Sunday, September 18, 2005

84. some questions

So I'm reading Donald Miller's new book (which is actually a reprint of his first book) and I come across this paragraph:

"I just feel like God put us here to enjoy Him, and He gave us free will so it is tough sometimes, because people use their free will selfishly, but I think also He created us to enjoy Him, that He is love, you know..."

Donald Miller is on a road trip with this guy named Paul and this is Paul speaking.

Anyway, it doesn't really follow from that text but somehow it got me thinking and asking questions. And the first question I asked felt like a kick in the head, the way it surprised me. And the question was this:

"Do you like me, God?"

I know God loves me (for the Bible tells me so), but does he like me? I mean, we all have people whom we love but don't necessarily like right? And so I started to wonder, does God like me or just love me?

And then I got to thinking about other things. Like the Pharaoh from the Old Testament. I think it's pretty clear from the text that he was slated to die from the beginning of Exodus, and he deserved it...or did he? I mean the Bible makes it pretty clear that it was God who hardened Pharaoh's heart (Exodus 9:12, 10:1, 10:20, and on and on). Did God like the Pharaoh? Did he love him?

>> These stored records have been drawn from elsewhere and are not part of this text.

(** *** By key set *)
Lemma after_not_before (a b : string * CannedResponse.t) :
  newest_first CannedResponse.createdAt b a -> after_anchor (Some a) b.1 b.2 = false.
Proof.
  destruct a as [k a], b as [k' b]. unfold after_anchor, newest_first, JsString.le. cbn. intros Hba.
  apply orb_false_iff. rewrite andb_false_iff, Z.ltb_ge, Z.eqb_neq, negb_false_iff.
  destruct Hba as [?|[? Hk]]; split; [lia|left; lia|lia|by right].
Qed.
Lemma before_after (a b : string * CannedResponse.t) :
  newest_first CannedResponse.createdAt a b -> b.1 <> a.1 -> after_anchor (Some a) b.1 b.2 = true.
Proof.
  destruct a as [k a], b as [k' b]. unfold after_anchor, newest_first. cbn. intros Hab Hne.
  apply orb_true_iff. rewrite andb_true_iff, Z.ltb_lt, Z.eqb_eq, negb_true_iff.
  destruct Hab as [?|[? Hk]]; [by left|right]. split; [lia|].
  destruct (String.leb k k') eqn:E; [|done]. by destruct Hne; apply JsString.le_antisym.
Qed.
(** What follows the anchor in the list is what the key set condition selects. *)
Lemma filter_after (l1 : list (string * CannedResponse.t)) a l2 :
  StronglySorted (newest_first CannedResponse.createdAt) (l1 ++ a :: l2) -> NoDup (l1 ++ a :: l2).*1 ->
  filter (fun kr => after_anchor (Some a) kr.1 kr.2 = true) (l1 ++ a :: l2) = l2.
Proof.
  intros Hs Hd. apply StronglySorted_app in Hs as (H12 & _ & H2). apply StronglySorted_inv in H2 as [_ H2].
  rewrite Forall_forall in H2. rewrite fmap_app, fmap_cons in Hd. apply NoDup_app in Hd as (_ & _ & [Hd _]%NoDup_cons).
  rewrite filter_app, filter_cons, (filter_none (fun kr => after_anchor (Some a) kr.1 kr.2)); cbn [app].
  - rewrite decide_False.
    + apply (filter_id_elem (fun kr => after_anchor (Some a) kr.1 kr.2)). intros x Hx. apply before_after; [by apply H2|].
      intros E. apply Hd. rewrite <- E. by apply list_elem_of_fmap_2.
    + rewrite after_not_before; [done|]. by destruct (newest_first_total CannedResponse.createdAt a a).
  - intros x Hx. rewrite after_not_before; [done|]. apply H12; [done|by left].
Qed.

Lemma canned_complete tenantId query shortcut w :
  1 <= ListCannedResponsesQueryDto.limit query <= 100 ->
  ListCannedResponsesQueryDto.status query ∈ ["active"; "inactive"; "all"]%string ->
  match ListCannedResponsesQueryDto.shortcut query with
  | Some s => exists n, normalizeShortcut (Some (JStr s)) = Ok n /\ shortcut = Some n
  | None => shortcut = None
  end ->
  shows_all (fun _ _ => in_list tenantId (ListCannedResponsesQueryDto.status query) shortcut) (newest_first CannedResponse.createdAt)
    (fun c => list_responses tenantId (ListCannedResponsesQueryDto.at_cursor query c)) w.
Proof.
  intros Hl Hst Hsc. set (p := fun (_ : World) (_ : string) => in_list tenantId _ shortcut). set (le := newest_first _).
  assert (Hanti : forall a b, le a b -> le b a -> a.1 = b.1) by apply newest_first_antisym.
  assert (Hstart : forall cursor n Q,
    (forall m, wp (anchor ← find_anchor tenantId cursor;
                   rows ← page_rows (fun _ k r => in_list tenantId (ListCannedResponsesQueryDto.status query) shortcut r && after_anchor anchor k r)
                            le None (ListCannedResponsesQueryDto.limit query);
                   mret (page_of (ListCannedResponsesQueryDto.limit query) rows)) Q (w <| tick := m |>)) ->
    wp (list_responses tenantId (ListCannedResponsesQueryDto.at_cursor query cursor)) Q (w <| tick := n |>)).
  { intros cursor n Q HQ. unfold list_responses, ListCannedResponsesQueryDto.at_cursor.
    cbn [ListCannedResponsesQueryDto.limit ListCannedResponsesQueryDto.status ListCannedResponsesQueryDto.shortcut ListCannedResponsesQueryDto.cursor].
    destruct (Z.ltb_spec (ListCannedResponsesQueryDto.limit query) 1); [lia|].
    destruct (Z.ltb_spec 100 (ListCannedResponsesQueryDto.limit query)); [lia|]. cbn [orb].
    rewrite bool_decide_false by (intros Hn; by apply Hn).
    apply wp_bind. destruct (ListCannedResponsesQueryDto.shortcut query) as [s|].
    - destruct Hsc as (x & Hx & ->). apply wp_try, wp_bind, wp_lift. rewrite Hx. apply HQ.
    - subst shortcut. apply HQ. }
  apply (listed_complete p le). apply (enumerate _ _ (ListCannedResponsesQueryDto.limit query)); [lia|..].
  - intros n. apply Hstart. intros m. eapply reads_bind; [by apply (reads_ret None (eq None))|]. intros _ m' <-.
    eapply reads_bind; [apply reads_page_start; [apply _|apply _|done|exact Hanti]|]. intros rows m'' ->. apply reads_ret. f_equal. f_equal.
    unfold listed. f_equal. unfold findMany. apply list_filter_iff. intros [k r]. unfold p. cbn. by rewrite andb_true_r.
  - intros l1 k r l2 n El. apply Hstart. intros m.
    assert (Hin : in_list tenantId (ListCannedResponsesQueryDto.status query) shortcut r = true /\ row k w = Some r).
    { apply (listed_elem p le). rewrite El. apply elem_of_app. right. by left. }
    destruct Hin as [Hin Hr]. eapply (reads_bind _ _ _ (eq (Some (k, r)))).
    { unfold find_anchor. eapply (reads_bind _ _ _ (fun o => o = Some (k, r))).
      - apply (reads_db (fun w => findFirst (Tables.of_tenant CannedResponse.tenantId k tenantId) (tbl w))); [intros i; by rewrite tbl_tick|].
        apply findFirst_unique; [exact Hr| |by intros k' r' _ [?%bool_decide_eq_true _]%andb_true_iff].
        unfold Tables.of_tenant, in_list in *. rewrite bool_decide_true by done. by do 2 apply andb_true_iff in Hin as [Hin _].
      - intros o i ->. by apply reads_ret. }
    intros _ m' <-. eapply reads_bind; [apply reads_page_start; [apply _|apply _|done|exact Hanti]|]. intros rows m'' ->. apply reads_ret.
    f_equal. f_equal. pose proof (listed_filter p (fun _ => after_anchor (Some (k, r))) le w Hanti) as Hf.
    etrans; [exact Hf|]. rewrite El. apply filter_after; rewrite <- El.
    + apply StronglySorted_merge_sort; apply _.
    + by apply (listed_NoDup p le w).
Qed.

And then there's Judas in the New Testament. It's my understanding that Judas's betrayal was part of the prophesies about the death of Jesus. In that case, doesn't it mean that despite free will, that Judas had to betray Jesus, that he had no choice in the matter? And what does that say about God's love? Did God love Judas? Maybe God loved Judas but didn't like him.

I don't know, I'm confused. See here's the thing. Lately, I've been trying to figure out how to experience God - his love, his presence, his guidance. I've tried the things that seem to work for most people - reading the Bible, praying - but I've always been a kind of spiritual numbskull, that is, I've never been very sensitive or cognizant of spiritual matters. But I'm pretty that God wants to have a part of my life or at least wants me to experience him on more than an intellectual level. And I know that if I'm going to glorify God with my life, if I'm going to want to share him with others, then I'm going to have to have something more than arguments from apologetics.

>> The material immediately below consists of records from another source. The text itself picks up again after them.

(** * vue-modal-core: the modal registry and its close negotiation

    A shallow embedding of [src/core.ts] ([createModalContext]) and the
    properties of its registry, open queue and close-guard protocol.

    The JavaScript heap is modelled explicitly.  A modal record is an
    object: [closeModal] keeps a reference to the record it started on
    across every [await], while [open] may meanwhile replace the entry of
    the same identity in [modalsMap] by a new object.  Records therefore
    live in a store ([heap], addressed by position, allocation appends)
    and [modalsMap] maps an identity to an address.

    An [async] function runs synchronously up to its first [await];
    [await Promise.resolve(x)] always suspends, also when [x] is not a
    promise.  A suspended [closeModal] is a [task] of the state; [resume]
    runs it from the [await] it is parked on to the next one, or to its
    end.  The callers of [open], [close], [addClosePromise] ... and the
    scheduler that resumes tasks are the environment.

    A close hook is modelled by what calling it does (it returns a value,
    returns a promise that settles, or throws); hooks that call back into
    the modal context are outside the model. *)

From stdpp Require Import gmap strings list fin_maps.
From Stdlib Require Import ZArith.

Open Scope Z_scope.
Open Scope nat_scope.

(** ** Data model *)

(** A [symbol] of the source ([Symbol('ModalId')], [Symbol('fnKey')]):
    an opaque token compared by identity. *)
Abbreviation symbol := nat.

(** Values of the props of a modal ([Record<string, unknown>]): what a
    caller puts in a prop bag, and the object [{ zIndex }] that [open]
    builds for the [style] prop. *)
Inductive value :=
  | VStr (s : string)
  | VNum (z : Z)
  | VBool (b : bool)
  | VStyle (zIndex : Z).

(** The literals [true] and [false] of the source, as values of a prop. *)
Coercion VBool : bool >-> value.

(** What a close hook hands back: [void | boolean]. *)
Inductive jsval :=
  | VTrue
  | VFalse
  | VUndefined.

(** How a promise settles. *)
Inductive settled :=
  | Fulfilled (v : jsval)
  | Rejected.

(** The outcome of the call [fn()] of a hook of type
    [() => Promise<void | boolean> | void | boolean]: it returns a plain
    value, returns a promise, or throws. *)
Inductive call_result :=
  | Value (v : jsval)
  | Promise (s : settled)
  | Throw.

(** A close hook.  [gname] names the function object so that its calls
    can be observed in the trace; [gcall] is what calling it does. *)
Record guard := Guard {
  gname : nat;
  gcall : call_result
}.

(** What [await Promise.resolve(fn())] is parked on. *)
Definition awaited (c : call_result) : option settled :=
  match c with
  | Value v => Some (Fulfilled v)
  | Promise s => Some s
  | Throw => None
  end.

(** [meta.closePromises : Map<symbol, fn[]>].  A JS [Map] iterates in
    insertion order and [set] on a present key keeps its position, so the
    map is an association list without duplicate keys. *)
Abbreviation hook_map := (list (nat * list guard)).

Fixpoint cp_get (m : hook_map) (c : symbol) : option (list guard) :=
  match m with
  | [] => None
  | (k, v) :: m' => if decide (k = c) then Some v else cp_get m' c
  end.

Fixpoint cp_set (m : hook_map) (c : symbol) (v : list guard) : hook_map :=
  match m with
  | [] => [(c, v)]
  | (k, w) :: m' =>
      if decide (k = c) then (k, v) :: m' else (k, w) :: cp_set m' c v
  end.

Fixpoint cp_delete (m : hook_map) (c : symbol) : hook_map :=
  match m with
  | [] => []
  | (k, w) :: m' =>
      if decide (k = c) then cp_delete m' c else (k, w) :: cp_delete m' c
  end.

(** [Array.from(map.values()).flat()] *)
Definition all_fns (m : hook_map) : list guard := concat (m.*2).

(** The props object of a record always has the keys [visible] and
    [style]: [open] creates it with both, and nothing deletes a key.
    They are fields of their own, [visible] for [props.visible] and
    [style] for [props.style]; [props] holds the other keys.  The type
    [ExtractComponentOptions] of the bag of a call omits these two keys,
    but types are erased and an object that carries them is accepted, so
    a bag may hold any key: [other_props] is its part that goes to
    [props], and its [visible] and [style] go to the two fields where
    the source lets them through.
    [isClosing?: boolean] is optional and absent at creation: [None]. *)
Record modal_record := ModalRecord {
  comp : nat;
  props : gmap string value;
  visible : value;
  style : value;
  isClosing : option bool;
  closePromises : list (nat * list guard)
}.

(** The keys of a bag other than [visible] and [style]. *)
Definition other_props (p : gmap string value) : gmap string value :=
  delete "visible" (delete "style" p).

(** Truthiness of [meta.isClosing]. *)
Definition closing (r : modal_record) : bool :=
  match isClosing r with
  | Some true => true
  | _ => false
  end.

Definition set_visible (b : bool) (r : modal_record) : modal_record :=
  ModalRecord (comp r) (props r) b (style r) (isClosing r) (closePromises r).

Definition set_isClosing (b : bool) (r : modal_record) : modal_record :=
  ModalRecord (comp r) (props r) (visible r) (style r) (Some b)
    (closePromises r).

Definition set_closePromises (m : hook_map) (r : modal_record)
  : modal_record :=
  ModalRecord (comp r) (props r) (visible r) (style r) (isClosing r) m.

(** [Object.assign(modal.props, props)]: every key of [p] overwrites,
    [visible] and [style] as any other. *)
Definition assign_props (p : gmap string value) (r : modal_record)
  : modal_record :=
  ModalRecord (comp r) (other_props p ∪ props r)
    (default (visible r) (p !! "visible"))
    (default (style r) (p !! "style"))
    (isClosing r) (closePromises r).

(** A [closeModal] call parked on an [await]: the identity and the record
    object it holds ([id], [modal]), the promise it waits for, and the
    part of [allFns] the [for] loop has not reached yet. *)
Record task := Task {
  t_id : symbol;
  t_modal : nat;
  t_await : settled;
  t_rest : list guard
}.

(** Observable events: the call of a hook, and the [console.error] of the
    [catch] block.  ([log] prints only under [debug] and is left out.) *)
Inductive event :=
  | Invoked (g : nat)
  | ConsoleError.

Record state := State {
  heap : list modal_record;
  modalsMap : gmap nat nat;
  modalQueue : list nat;
  tasks : gmap nat task;
  next_tid : nat;
  trace : list event
}.

(** What a call of the [async] function [closeModal] has produced when
    control returns to the caller: a promise already fulfilled with [b],
    or a promise still pending, the call being parked as task [tid]. *)
Inductive completion :=
  | Done (b : bool)
  | Pending (tid : nat).

Record ModalOptions := Options {
  baseZIndex : Z;
  allowMultiple : bool;
  debug : bool
}.

Definition DEFAULT_OPTIONS : ModalOptions := Options 1000 true false.

(** The state right after [createModalContext]. *)
Definition init : state := State [] ∅ [] ∅ 0 [].

(** ** State accessors *)

Definition with_heap (h : list modal_record) (st : state) : state :=
  State h (modalsMap st) (modalQueue st) (tasks st) (next_tid st) (trace st).

(** Field updates through a reference to a record object. *)
Definition update (a : nat) (f : modal_record → modal_record) (st : state)
  : state :=
  with_heap (alter f a (heap st)) st.

Definition emit (e : event) (st : state) : state :=
  State (heap st) (modalsMap st) (modalQueue st) (tasks st) (next_tid st)
    (trace st ++ [e]).

Definition closing_at (st : state) (a : nat) : bool :=
  match heap st !! a with
  | Some r => closing r
  | None => false
  end.

(** [modalQueue.indexOf(id)] then [splice(queueIndex, 1)]: the first
    occurrence goes, later ones stay. *)
Fixpoint remove_first (id : symbol) (q : list nat) : list nat :=
  match q with
  | [] => []
  | x :: q' => if decide (x = id) then q' else x :: remove_first id q'
  end.

(** ** Guard registration (core.ts 124-143) *)

Definition addClosePromise (st : state) (modalId componentId : symbol)
    (fn : guard) : state :=
  match modalsMap st !! modalId with
  | Some a =>
      update a (λ r,
        let componentPromises :=
          default [] (cp_get (closePromises r) componentId) in
        set_closePromises
          (cp_set (closePromises r) componentId (fn :: componentPromises)) r)
        st
  | None => st
  end.

Definition removeComponentPromises (st : state) (modalId componentId : symbol)
  : state :=
  match modalsMap st !! modalId with
  | Some a =>
      update a (λ r,
        set_closePromises (cp_delete (closePromises r) componentId) r) st
  | None => st
  end.

(** ** Close negotiation (core.ts 145-183) *)

(** The [catch] block: report, clear [isClosing], resolve to [false]. *)
Definition on_error (st : state) (a : nat) : state * completion :=
  (update a (set_isClosing false) (emit ConsoleError st), Done false).

(** [result === false]: clear [isClosing], show again, resolve [false]. *)
Definition on_deny (st : state) (a : nat) : state * completion :=
  (update a (λ r, set_visible true (set_isClosing false r)) st, Done false).

(** After the loop (lines 173-182). *)
Definition finish (st : state) (id : symbol) (a : nat) : state * completion :=
  if closing_at st a then
    (State (heap st) (delete id (modalsMap st))
       (remove_first id (modalQueue st)) (tasks st) (next_tid st) (trace st),
     Done true)
  else (st, Done false).

(** Park the call on an [await].  [next_tid] stays above every task
    identifier handed out so far. *)
Definition suspend (st : state) (tid : nat) (t : task) : state * completion :=
  (State (heap st) (modalsMap st) (modalQueue st) (<[tid := t]> (tasks st))
     (next_tid st `max` S tid) (trace st),
   Pending tid).

(** One turn of [for (const fn of allFns)] from the head of the loop to
    the next [await], or the code after the loop when it is exhausted. *)
Definition next_guard (st : state) (tid : nat) (id : symbol) (a : nat)
    (fns : list guard) : state * completion :=
  match fns with
  | [] => finish st id a
  | fn :: rest =>
      let st1 := emit (Invoked (gname fn)) st in
      match awaited (gcall fn) with
      | None => on_error st1 a
      | Some p => suspend st1 tid (Task id a p rest)
      end
  end.

(** The branch [heap st !! a = None] stands for a dangling reference; it
    is there to keep the function total and is never taken from a
    well-formed state ([wf] below). *)
Definition closeModal (st : state) (id : symbol) : state * completion :=
  match modalsMap st !! id with
  | None => (st, Done false)
  | Some a =>
      match heap st !! a with
      | None => (st, Done false)
      | Some modal =>
          if closing modal then (st, Done false)
          else
            let st1 :=
              update a (λ r, set_isClosing true (set_visible false r)) st in
            let allFns := all_fns (closePromises modal) in
            next_guard st1 (next_tid st) id a allFns
      end
  end.

(** The continuation of a parked [closeModal] once the promise it awaits
    has settled.  [None]: there is no such task. *)
Definition resume (st : state) (tid : nat) : option (state * completion) :=
  match tasks st !! tid with
  | None => None
  | Some t =>
      let st0 :=
        State (heap st) (modalsMap st) (modalQueue st) (delete tid (tasks st))
          (next_tid st) (trace st) in
      Some
        match t_await t with
        | Rejected => on_error st0 (t_modal t)
        | Fulfilled VFalse => on_deny st0 (t_modal t)
        | Fulfilled _ => next_guard st0 tid (t_id t) (t_modal t) (t_rest t)
        end
  end.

I don't know. God is God and can do whatever he wants. That's his right, that's why he's God. If he wanted me to experience him in a way that I understood, he'd know how to do that. If he wants to be a bit more hands-off with me, well he can do that too. I have no say in the matter and no right to judge God either way.

That's a pretty bleak out look, but here's what I really think is going on. God just wants me to figure out for myself how to find him. I don't know why, but maybe it's because there are more people like myself out there for whom a relationship with God does not come easily. Maybe I'm supposed to kind of work through this not-hearing-from-God thing so that when I do figure out how to find God, that I can share it with these other people who have the same frustrations.

1 Corinthians 13:13 (NIV)
And now these three remain: faith, hope and love. But the greatest of these is love.

I've kind of got the faith thing down. It's hope and love that I'm working on now.